(Collected data):
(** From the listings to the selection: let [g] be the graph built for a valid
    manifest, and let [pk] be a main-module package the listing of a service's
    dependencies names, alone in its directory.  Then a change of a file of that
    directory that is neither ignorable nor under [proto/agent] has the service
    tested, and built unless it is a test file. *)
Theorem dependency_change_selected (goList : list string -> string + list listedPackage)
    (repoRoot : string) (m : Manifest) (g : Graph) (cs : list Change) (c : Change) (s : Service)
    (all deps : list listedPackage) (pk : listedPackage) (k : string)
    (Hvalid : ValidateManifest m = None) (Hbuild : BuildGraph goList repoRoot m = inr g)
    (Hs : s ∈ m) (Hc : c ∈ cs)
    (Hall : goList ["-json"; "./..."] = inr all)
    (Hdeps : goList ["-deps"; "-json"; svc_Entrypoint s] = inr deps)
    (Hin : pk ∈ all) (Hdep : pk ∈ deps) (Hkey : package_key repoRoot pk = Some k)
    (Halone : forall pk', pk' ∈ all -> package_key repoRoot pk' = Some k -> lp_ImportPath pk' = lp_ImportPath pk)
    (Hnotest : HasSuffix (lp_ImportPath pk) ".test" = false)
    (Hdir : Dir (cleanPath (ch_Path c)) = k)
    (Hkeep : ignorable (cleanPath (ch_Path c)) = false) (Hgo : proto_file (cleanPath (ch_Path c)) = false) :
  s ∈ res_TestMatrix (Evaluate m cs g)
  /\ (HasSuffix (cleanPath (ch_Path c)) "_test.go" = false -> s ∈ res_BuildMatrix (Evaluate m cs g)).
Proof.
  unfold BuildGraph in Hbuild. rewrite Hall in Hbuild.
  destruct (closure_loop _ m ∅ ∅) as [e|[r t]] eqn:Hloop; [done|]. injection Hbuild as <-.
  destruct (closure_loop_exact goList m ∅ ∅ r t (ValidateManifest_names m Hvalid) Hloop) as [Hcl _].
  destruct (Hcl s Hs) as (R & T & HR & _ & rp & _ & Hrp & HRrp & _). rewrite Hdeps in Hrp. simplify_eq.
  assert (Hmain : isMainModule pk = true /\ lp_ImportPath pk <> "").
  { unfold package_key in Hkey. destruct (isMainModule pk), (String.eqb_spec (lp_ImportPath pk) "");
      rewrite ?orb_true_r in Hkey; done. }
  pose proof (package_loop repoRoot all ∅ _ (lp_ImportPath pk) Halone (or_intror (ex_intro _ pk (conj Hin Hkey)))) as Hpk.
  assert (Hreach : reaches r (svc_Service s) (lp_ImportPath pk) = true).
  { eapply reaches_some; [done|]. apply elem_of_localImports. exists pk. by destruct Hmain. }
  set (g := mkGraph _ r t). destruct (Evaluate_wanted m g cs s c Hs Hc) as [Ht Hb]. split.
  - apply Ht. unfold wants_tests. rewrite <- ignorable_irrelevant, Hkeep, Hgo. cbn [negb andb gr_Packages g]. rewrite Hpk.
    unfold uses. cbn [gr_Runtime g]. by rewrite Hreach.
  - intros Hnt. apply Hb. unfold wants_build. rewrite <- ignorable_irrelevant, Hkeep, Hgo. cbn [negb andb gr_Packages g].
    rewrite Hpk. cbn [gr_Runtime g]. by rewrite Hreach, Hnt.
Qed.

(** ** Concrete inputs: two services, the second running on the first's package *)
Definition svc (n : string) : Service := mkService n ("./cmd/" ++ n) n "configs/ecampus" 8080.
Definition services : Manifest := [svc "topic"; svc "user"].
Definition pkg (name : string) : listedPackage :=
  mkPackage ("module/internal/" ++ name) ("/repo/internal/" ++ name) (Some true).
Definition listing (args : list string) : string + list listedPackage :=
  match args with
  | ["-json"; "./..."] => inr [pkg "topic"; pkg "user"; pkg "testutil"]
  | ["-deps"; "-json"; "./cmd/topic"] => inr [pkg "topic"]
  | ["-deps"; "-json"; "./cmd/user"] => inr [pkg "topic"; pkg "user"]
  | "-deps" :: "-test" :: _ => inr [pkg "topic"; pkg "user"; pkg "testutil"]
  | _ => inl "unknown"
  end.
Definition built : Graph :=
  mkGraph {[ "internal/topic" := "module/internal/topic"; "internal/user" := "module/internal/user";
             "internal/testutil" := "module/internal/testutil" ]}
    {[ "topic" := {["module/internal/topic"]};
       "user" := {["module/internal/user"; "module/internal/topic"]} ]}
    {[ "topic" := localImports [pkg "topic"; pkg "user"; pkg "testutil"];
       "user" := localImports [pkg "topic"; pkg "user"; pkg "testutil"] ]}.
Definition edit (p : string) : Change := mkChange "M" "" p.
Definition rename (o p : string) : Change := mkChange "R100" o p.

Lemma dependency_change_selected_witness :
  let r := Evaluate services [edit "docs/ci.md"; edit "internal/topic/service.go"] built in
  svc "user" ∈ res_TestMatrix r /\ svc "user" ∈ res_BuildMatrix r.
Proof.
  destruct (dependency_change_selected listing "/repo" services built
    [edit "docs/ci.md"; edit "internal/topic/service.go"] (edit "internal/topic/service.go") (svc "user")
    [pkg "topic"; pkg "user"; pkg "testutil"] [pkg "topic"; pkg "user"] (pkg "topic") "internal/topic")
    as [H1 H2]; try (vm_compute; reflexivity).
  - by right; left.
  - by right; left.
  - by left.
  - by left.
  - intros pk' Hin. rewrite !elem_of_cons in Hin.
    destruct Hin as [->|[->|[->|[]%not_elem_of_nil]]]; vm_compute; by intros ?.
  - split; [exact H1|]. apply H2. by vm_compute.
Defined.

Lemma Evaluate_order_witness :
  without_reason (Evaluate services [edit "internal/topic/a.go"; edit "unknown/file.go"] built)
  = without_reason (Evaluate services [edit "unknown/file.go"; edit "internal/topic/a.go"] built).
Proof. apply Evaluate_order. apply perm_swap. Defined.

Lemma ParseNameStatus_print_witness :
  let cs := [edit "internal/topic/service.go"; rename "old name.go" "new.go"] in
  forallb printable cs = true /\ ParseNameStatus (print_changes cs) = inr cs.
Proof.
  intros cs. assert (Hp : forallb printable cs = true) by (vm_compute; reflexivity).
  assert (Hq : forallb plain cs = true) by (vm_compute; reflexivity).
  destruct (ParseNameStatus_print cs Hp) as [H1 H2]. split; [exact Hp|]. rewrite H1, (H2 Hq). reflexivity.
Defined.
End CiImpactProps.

(Work item):
Among the records above, repeat exactly the line with "unfold uses. cbn", the line with "Definition pkg (name", and every line in between, and only those.

(Answer box):
    unfold uses. cbn [gr_Runtime g]. by rewrite Hreach.
  - intros Hnt. apply Hb. unfold wants_build. rewrite <- ignorable_irrelevant, Hkeep, Hgo. cbn [negb andb gr_Packages g].
    rewrite Hpk. cbn [gr_Runtime g]. by rewrite Hreach, Hnt.
Qed.

(** ** Concrete inputs: two services, the second running on the first's package *)
Definition svc (n : string) : Service := mkService n ("./cmd/" ++ n) n "configs/ecampus" 8080.
Definition services : Manifest := [svc "topic"; svc "user"].
Definition pkg (name : string) : listedPackage :=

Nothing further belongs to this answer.